The restriction placed on competition has been a hard won gain and has operated to keep the capitalist ‘free market’ from destroying wages and conditions.
This restriction on the unfettered right of capitalism to massively exploit workers in these professions is a complete anathema to the bankers who run the EU and IMF, who condemn it for keeping Greek labour costs ‘artificially high’.
The attempts by Papandreou to impose all these demands has met with huge resistance from workers and the middle class.
Doctors launched a 24-hour strike last Wednesday over plans to slash spending on the state health sector with the Health Ministry being occupied by furious medics.
This week Athens has completely ground to a halt as subway workers came out on Tuesday, in defiance of a court ruling that their strike was illegal, joining a nationwide transport strike.

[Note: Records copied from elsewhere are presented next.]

Inductive CacheError :=
| CNotFound
| NoBackend (h : string)
| CBackend (h : string) (e : BackendError)
| WritePartial (p : string)
| CRename (p : string)
| Sha256Mismatch (expected actual : string)
| CStore (e : DbError).

Inductive CacheOutcome := Rehydrated (bytes : Z) | AlreadyHot | WatermarkAborted | Skipped (reason : string).

Abbreviation JobResult := (result CacheOutcome CacheError).

(** What a job reads from its row. *)
Record Target := mkTarget { t_handle : string; t_path : string; t_sha : string; t_size : Z }.

(** Where a job is. A download notices a wake-up that comes while it runs ([woken]). *)
Inductive JobPhase :=
| Queued
| Permitted
| Located (t : Target)
| Downloading (t : Target) (woken : bool)
| Verified (t : Target) (bytes : string)
| Written (t : Target)
| Renamed (t : Target).

Definition has_permit (p : JobPhase) : bool := match p with Queued => false | _ => true end.

Record Cache := mkCache {
  k_signal : WatermarkSignal;
  k_db : Db;
  k_files : gmap string string;
  k_permits : Z;
  k_jobs : gmap Z JobPhase;
}.

Definition with_signal (x : WatermarkSignal) (c : Cache) : Cache := mkCache x (k_db c) (k_files c) (k_permits c) (k_jobs c).
Definition with_db (x : Db) (c : Cache) : Cache := mkCache (k_signal c) x (k_files c) (k_permits c) (k_jobs c).
Definition with_files (x : gmap string string) (c : Cache) : Cache := mkCache (k_signal c) (k_db c) x (k_permits c) (k_jobs c).
Definition with_permits (x : Z) (c : Cache) : Cache := mkCache (k_signal c) (k_db c) (k_files c) x (k_jobs c).
Definition with_jobs (x : gmap Z JobPhase) (c : Cache) : Cache := mkCache (k_signal c) (k_db c) (k_files c) (k_permits c) x.

Definition cache_new (d : Db) (files : gmap string string) : Cache :=
  mkCache signal_new d files (Z.of_nat CACHE_MAX_INFLIGHT) ∅.

(** The file name of a path replaced. *)
Definition partial_of (final : string) : string :=
  match drop_blank (rev (split "/" final)) with
  | fname :: above => Text.join "/" (rev ((fname +:+ PARTIAL_SUFFIX) :: above))
  | [] => "clip.mp4" +:+ PARTIAL_SUFFIX
  end.

Definition climbs (path : string) : bool := bool_decide (".."%string ∈ split "/"%char path).

Section cache.
Variable sha256_hex : string -> string.
Variable clips_dir : string.
(** The handles the registry knows. *)
Variable registered : string -> bool.

Definition final_of (t : Target) : string := path_join clips_dir (t_path t).

(** ** Asking for a job *)

(** [Some]: a job of the clip is in flight. *)
Definition spawn (k : Z) (c : Cache) : bool * Cache :=
  if negb (is_ok (k_signal c)) then (false, c)
  else if is_some (k_jobs c !! k) then (true, c)
  else (true, with_jobs (<[k := Queued]> (k_jobs c)) c).

(** ** The turns of a job *)

(** A job goes on in a phase, or ends; a job that ends leaves the map and gives its permit back. *)
Definition goes (k : Z) (p : JobPhase) (c : Cache) : option JobResult * Cache := (None, with_jobs (<[k := p]> (k_jobs c)) c).

Definition ends (k : Z) (a : JobResult) (c : Cache) : option JobResult * Cache :=
  (Some a, with_permits (k_permits c + 1) (with_jobs (delete k (k_jobs c)) c)).

(** The permit; the watermark is looked at again. *)
Definition permit (k : Z) (c : Cache) : option JobResult * Cache :=
  if k_permits c <=? 0 then (None, c)
  else
    let c := with_permits (k_permits c - 1) c in
    if negb (is_ok (k_signal c)) then ends k (Ok WatermarkAborted) c else goes k Permitted c.

(** What the row says: where to fetch from, or why not. *)
Definition locate (row : option ClipRow) : result Target JobResult :=
  match row with
  | None => Err (Err CNotFound)
  | Some clip =>
      if is_some (hot_path (hot clip)) then Err (Ok AlreadyHot)
      else
        match cold_handle (cold clip), cold_path (cold clip), sha256 (finish clip) with
        | None, _, _ => Err (Ok (Skipped "no cold pointer"))
        | _, None, _ => Err (Ok (Skipped "no cold path"))
        | _, _, None => Err (Ok (Skipped "no sha256"))
        | Some h, Some p, Some sha =>
            if size_bytes (finish clip) <=? 0 then Err (Ok (Skipped "zero size"))
            else if negb (registered h) then Err (Err (NoBackend h))
            else if climbs p then Err (Ok (Skipped "cold_path contains '..'"))
            else Ok (mkTarget h p sha (size_bytes (finish clip)))
        end
  end.

Definition read_row (k : Z) (db_up : bool) (c : Cache) : option JobResult * Cache :=
  if negb db_up then ends k (Err (CStore Sqlx)) c
  else match locate (get_clip k (k_db c)) with
       | Ok t => goes k (Located t) c
       | Err a => ends k a c
       end.

Definition start_download (k : Z) (t : Target) (mkdir : bool) (c : Cache) : option JobResult * Cache :=
  if mkdir then goes k (Downloading t false) c else ends k (Err (WritePartial (final_of t))) c.
Lemma validate_secret x y c : is_some x = is_some y -> (kind c = "sureview"%string -> x <> Some ""%string /\ y <> Some ""%string) ->
  validate (with_secret x c) = validate (with_secret y c).
Proof.
  intros Hs Hk. destruct c as [c|c|c|c]; simpl.
  - done.
  - destruct (Hk eq_refl) as [Hx Hy]. unfold validate_sureview. simpl.
    destruct x as [x|], y as [y|]; [|done|done|done]. simpl.
    unfold str_eqb. by rewrite (bool_decide_eq_false_2 (x = ""%string)), (bool_decide_eq_false_2 (y = ""%string)) by congruence.
  - unfold validate_sureview_email. simpl. by rewrite Hs.
  - unfold validate_email. simpl. by rewrite Hs.
Qed.

Lemma proper_key c : proper c -> kind c = "sureview"%string -> secret c <> Some ""%string.
Proof.
  intros [Hv _]. destruct c as [|c| |]; try done. intros _ [= E]. simpl in Hv. unfold validate_sureview in Hv. rewrite E in Hv. cbn in Hv.
  repeat case_match; done.
Qed.

Lemma kind_redact c : kind (redact_secrets c) = kind c.
Proof. destruct (redact_is c) as [-> | ->]; [done|apply kind_with_secret]. Qed.

Lemma redact_with_secret x y c : is_some x = is_some y -> redact_secrets (with_secret x c) = redact_secrets (with_secret y c).
Proof. destruct c, x, y; done. Qed.

Lemma has_redacted_with x c : is_sentinel x = false -> (kind c = "sureview"%string -> is_some x = true) -> has_redacted_secret (with_secret x c) = false.
Proof. destruct c; simpl; [done| |done|done]. intros Hs Hk. destruct x; [|by specialize (Hk eq_refl)]. unfold is_sentinel, str_eqb in *. apply bool_decide_eq_false in Hs. apply bool_decide_eq_false. simpl. congruence. Qed.

Lemma proper_secret c : proper c -> is_sentinel (secret c) = false.
Proof.
  intros [_ H]. destruct c; simpl in *; try done. unfold is_sentinel, str_eqb in *. apply bool_decide_eq_false in H. apply bool_decide_eq_false. congruence.
Qed.

Lemma secret_sureview c : kind c = "sureview"%string -> is_some (secret c) = true.
Proof. by destruct c. Qed.

(** Restoring from configurations that differ in a secret only cannot be told apart. *)
Lemma restore_alike o1 o2 c : proper o1 -> proper o2 -> redact_secrets o1 = redact_secrets o2 ->
  let r1 := restore_redacted_secrets_from o1 c in let r2 := restore_redacted_secrets_from o2 c in
  redact_secrets r1 = redact_secrets r2 /\ has_redacted_secret r1 = has_redacted_secret r2 /\ validate r1 = validate r2.
Proof.
  intros H1 H2 Hr. pose proof (f_equal kind Hr) as Hk. rewrite !kind_redact in Hk.
  destruct (decide (kind o1 = kind c /\ secret c = Some REDACTED_SECRET)) as [[E1 Es]|Hn].
  - simpl. rewrite (restore_edit o1 c), (restore_edit o2 c) by congruence. destruct (same_but_secret o1 o2 Hr) as (x & _ & Hx & Ex). subst x.
    split; [by apply redact_with_secret|]. split.
    + rewrite !has_redacted_with; [done|by apply proper_secret| |by apply proper_secret|]; intros Ek; apply secret_sureview; congruence.
    + apply validate_secret; [done|]. intros Ek. split; apply proper_key; done || congruence.
  - assert (forall o, kind o = kind o1 -> restore_redacted_secrets_from o c = c) as Hc.
    { intros o Ho. destruct o as [o|o|o|o], c as [c|c|c|c]; simpl; try done; unfold is_sentinel, str_eqb; rewrite bool_decide_false; try done;
        intros E; apply Hn; (split; [by rewrite <- Ho|]); simpl; congruence. }
    simpl. by rewrite (Hc o1), (Hc o2) by congruence.
Qed.

(** ** Runs of the administration *)

Section runs.
Context {Json : Type} (to_json : SinkConfig -> Json) (from_json : Json -> option SinkConfig) (json_text : Json -> string).

Abbreviation after_others env a := (on_sinks (fun t => foldl (fun t o => row_op to_json o t) t (ev_between env)) a).

Definition resolve (id : string) (t : SinksTable Json) (cfg : SinkConfig) : SinkConfig :=
  match stored from_json id t with Some old => restore_redacted_secrets_from old cfg | None => cfg end.

Definition is_valid (c : SinkConfig) : bool := match validate c with Ok _ => true | Err _ => false end.

Definition put_entry (id : string) (old : option SinkConfig) (c : SinkConfig) : AdminAction :=
  mkAction "sink.config.put" "admin/sinks" (Some id) (redacted_sink_json to_json json_text <$> old) (Some (redacted_sink_json to_json json_text c)).

(** A PUT, branch by branch. *)
Lemma put_run active env actor client k n cfg a : let id := k +:+ ":" +:+ n in let c := resolve id (a_sinks a) cfg in
  put_admin_sink to_json from_json json_text active env actor client k n cfg a =
  if negb (str_eqb (kind cfg) k && str_eqb (name cfg) n) then (Err 400, a)
  else if negb (ev_read env) then (Err 500, a)
  else if has_redacted_secret c || negb (is_valid c) then (Err 400, a)
  else if negb (ev_write env) then (Err 500, after_others env a)
  else (Ok (view active id CloudSource c),
        signal (on_audit (audit_admin_action (ev_now env) (ev_audit env) (Some actor) client (put_entry id (stored from_json id (a_sinks a)) c) Success)
          (on_sinks (alert_sink_upsert (ev_now env) id k n (to_json c)) (after_others env a)))).
Proof.
  cbv zeta. unfold put_admin_sink, mbind, se_bind, guard_err, mret, se_ret, throw, gets, modify, others. unfold resolve, is_valid.
  destruct (_ && _); [|done]. destruct (ev_read env); [|done]. simpl. set (c := match stored _ _ _ with Some _ => _ | None => _ end).
  destruct (has_redacted_secret c); [done|]. simpl. destruct (validate c); [|done]. simpl. by destruct (ev_write env).
Qed.
Definition local_ops (l : list LocalOp) (f : Fleet Json) : Fleet Json := foldl (fun f o => local_op o f) f l.

(** A statement, or a transaction. *)
Definition stmt {A} (body : Z -> Fleet Json -> result A Z * Fleet Json) : FM A := fun w =>
  match w_turns w with
  | [] => let '(r, f) := body 0 (w_fleet w) in (r, mkWorld f [])
  | t :: ts =>
      let f := local_ops (t_others t) (w_fleet w) in
      if t_up t then let '(r, f) := body (t_now t) f in (r, mkWorld f ts) else (Err 500, mkWorld f ts)
  end.

Definition read {A} (q : Fleet Json -> A) : FM A := stmt (fun _ f => (Ok (q f), f)).
Definition write (u : Z -> Fleet Json -> Fleet Json) : FM unit := stmt (fun now f => (Ok tt, u now f)).
(** A read that fails on what it cannot decode. *)
Definition read_strict {A} (q : Fleet Json -> option A) : FM A := stmt (fun _ f => (match q f with Some a => Ok a | None => Err 500 end, f)).
(** In memory. *)
Definition inside (u : Fleet Json -> Fleet Json) : FM unit := modify (fun w => mkWorld (u (w_fleet w)) (w_turns w)).

(** [c.unwrap_or_default()] and [if let Ok(..)] *)
Definition caught {A} (m : FM A) : FM (result A Z) := fun w => let '(r, w) := m w in (Ok r, w).

Fixpoint map_m {A B} (g : A -> FM B) (l : list A) : FM (list B) :=
  match l with
  | [] => mret []
  | x :: l' => y ← g x; ys ← map_m g l'; mret (y :: ys)
  end.

(** ** What an apply may delete *)

Definition key_set (l : list string) : gset string := list_to_set l.

(** [None]: anything. *)
Definition retractable (m : FleetApplyMode) (prev_keys : list string) (keep : gset string) : option (gset string) :=
  match m with Replace => None | Merge => Some (key_set (List.filter (fun k => negb (bool_decide (k ∈ keep))) prev_keys)) end.

Definition should_delete (retract : option (gset string)) (keep : gset string) (key : string) : bool :=
  match retract with None => negb (bool_decide (key ∈ keep)) | Some s => bool_decide (key ∈ s) end.

(** ** The categories *)

Definition rule_is_good (r : RuleConfig) : bool := negb (str_eqb (trim (Rules.id r)) "") && compiles r.

(** The evaluator takes the rules of the store when they can be read and compile. *)
Definition reload_rules_into_evaluator : FM unit :=
  rules ← caught (read_strict list_rules);
  match rules with
  | Ok rs => if forallb compiles rs then inside (set_loaded rs) else mret tt
  | Err _ => mret tt
  end ;;
  inside (publish "config.changed").

Definition apply_rules (eff : JsonValue) (m : FleetApplyMode) (prev_keys : list string) : FM AppliedCategory :=
  rules ← get_some (rules_of eff) (throw 400);
  guard_err (forallb rule_is_good rules) 400 ;;
  let keep := key_set (Rules.id <$> rules) in
  let retract := retractable m prev_keys keep in
  existing ← read_strict list_rules;
  write (fun _ f =>
    let f := foldl (fun f r => if should_delete retract keep (Rules.id r) then delete_rule_tx (Rules.id r) f else f) f existing in
    foldl (fun f r => upsert_rule_tx r f) f rules) ;;
  reload_rules_into_evaluator ;;
  mret (mkApplied (length rules) (Rules.id <$> rules)).

Definition with_prompts (p : list string) (c : CameraConfig) : CameraConfig :=
  mkCamera (cam_id c) (cam_name c) (ingest c) p (model_override c) (behavior c).

Definition with_model (x : option ModelConfig) (c : CameraConfig) : CameraConfig :=
  mkCamera (cam_id c) (cam_name c) (ingest c) (Cameras.prompts c) x (behavior c).

Definition upsert_cameras (cams : list CameraConfig) (f : Fleet Json) : Fleet Json :=
  set_cameras (foldl (fun t c => upsert_camera_tx c t) (f_cameras f) cams) f.

Definition merged_prompts (m : FleetApplyMode) (keep : gset string) (retract : option (gset string)) (prompts own : list string) : list string :=
  match m with
  | Replace => prompts
  | Merge => List.filter (fun p => negb (bool_decide (p ∈ keep)) && negb (should_delete retract keep p)) own ++ prompts
  end.

Definition apply_text_prompts (eff : JsonValue) (m : FleetApplyMode) (prev_keys : list string) : FM AppliedCategory :=
  prompts ← get_some (strings_of eff) (throw 400);
  let keep := key_set prompts in
  let retract := retractable m prev_keys keep in
  cameras ← read_strict (fun f => list_cameras (f_cameras f));
  write (fun _ => upsert_cameras ((fun c => with_prompts (merged_prompts m keep retract prompts (Cameras.prompts c)) c) <$> cameras)) ;;
  inside (publish "config.changed") ;;
  mret (mkApplied (length cameras) prompts).

Definition apply_detector_config (eff : JsonValue) : FM AppliedCategory :=
  model ← get_some (model_of eff) (throw 400);
  guard_err (model_is_finite model) 400 ;;
  cameras ← read_strict (fun f => list_cameras (f_cameras f));
  write (fun _ => upsert_cameras (with_model (Some model) <$> cameras)) ;;
  inside (publish "config.changed") ;;
  mret (mkApplied (length cameras) []).

Definition apply_delivery_settings (eff : JsonValue) : FM AppliedCategory :=
  payload ← get_some (delivery_of eff) (throw 400);
  let tz := match trim <$> dp_timezone payload with Some t => if str_eqb t "" then "UTC"%string else t | None => "UTC"%string end in
  guard_err (knows_timezone tz) 400 ;;
  attach ← match dp_attach_alert_clip payload with
           | Some v => mret v
           | None => d ← caught (read f_delivery); mret (match d with Ok d => attach_alert_clip d | Err _ => true end)
           end;
  stmt (fun now f =>
    match dp_schedule payload ≫= Types.validate with
    | Some _ => (Err 500, f)
    | None => (Ok tt, set_delivery (mkSettings (dp_enabled payload) (dp_schedule payload) tz attach now) f)
    end) ;;
  inside (publish "delivery.settings.changed") ;;
  mret (mkApplied 1 []).

Definition obj_get (k : string) (v : JsonValue) : option JsonValue :=
  match v with JObject fields => snd <$> List.find (fun kx => str_eqb kx.1 k) fields | _ => None end.

Definition apply_live_view (eff : JsonValue) : FM AppliedCategory :=
  text ← get_some (match obj_get "hd_transport" eff with Some (JString s) => Some s | _ => None end) (throw 400);
  transport ← get_some (hd_from_str text) (throw 400);
  write (fun _ => set_transport (Some transport)) ;;
  mret (mkApplied 1 []).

This strike has not met with any hostility from passengers, many of whom are simply refusing to pay the massive price increases imposed last Tuesday – increases which saw the cost of travel on public transport shoot up by 40% on that day.
Across the country a rising tide of civil disobedience has been seen with people refusing to pay hospital bills and road tolls.
What is clear is that the Greek workers and middle classes are not prepared to pay in blood to bail out bankrupt Greek capitalism at the behest of the EU and IMF.
Nor are they intimidated by threats to use the full force of the state against them.
It is not the strength of the capitalist state that is keeping the working class from dealing a decisive blow against the government and the bankers – it is the reformist leadership of the Greek trade unions.
Their response to the unprecedented determination of workers, youth and the middle classes not to accept pauperisation as the price to keep the system going, is to call yet another one-day general strike for February 23rd.
Yet another one-day stoppage can only be an attempt to wear down the militancy of workers. The demand must be for an indefinite general strike to bring down the government.
This makes crucial the building of the Revolutionary Marxist League, the Greek section of the International Committee of the Fourth International, into a mass revolutionary party, to organise the Greek socialist revolution.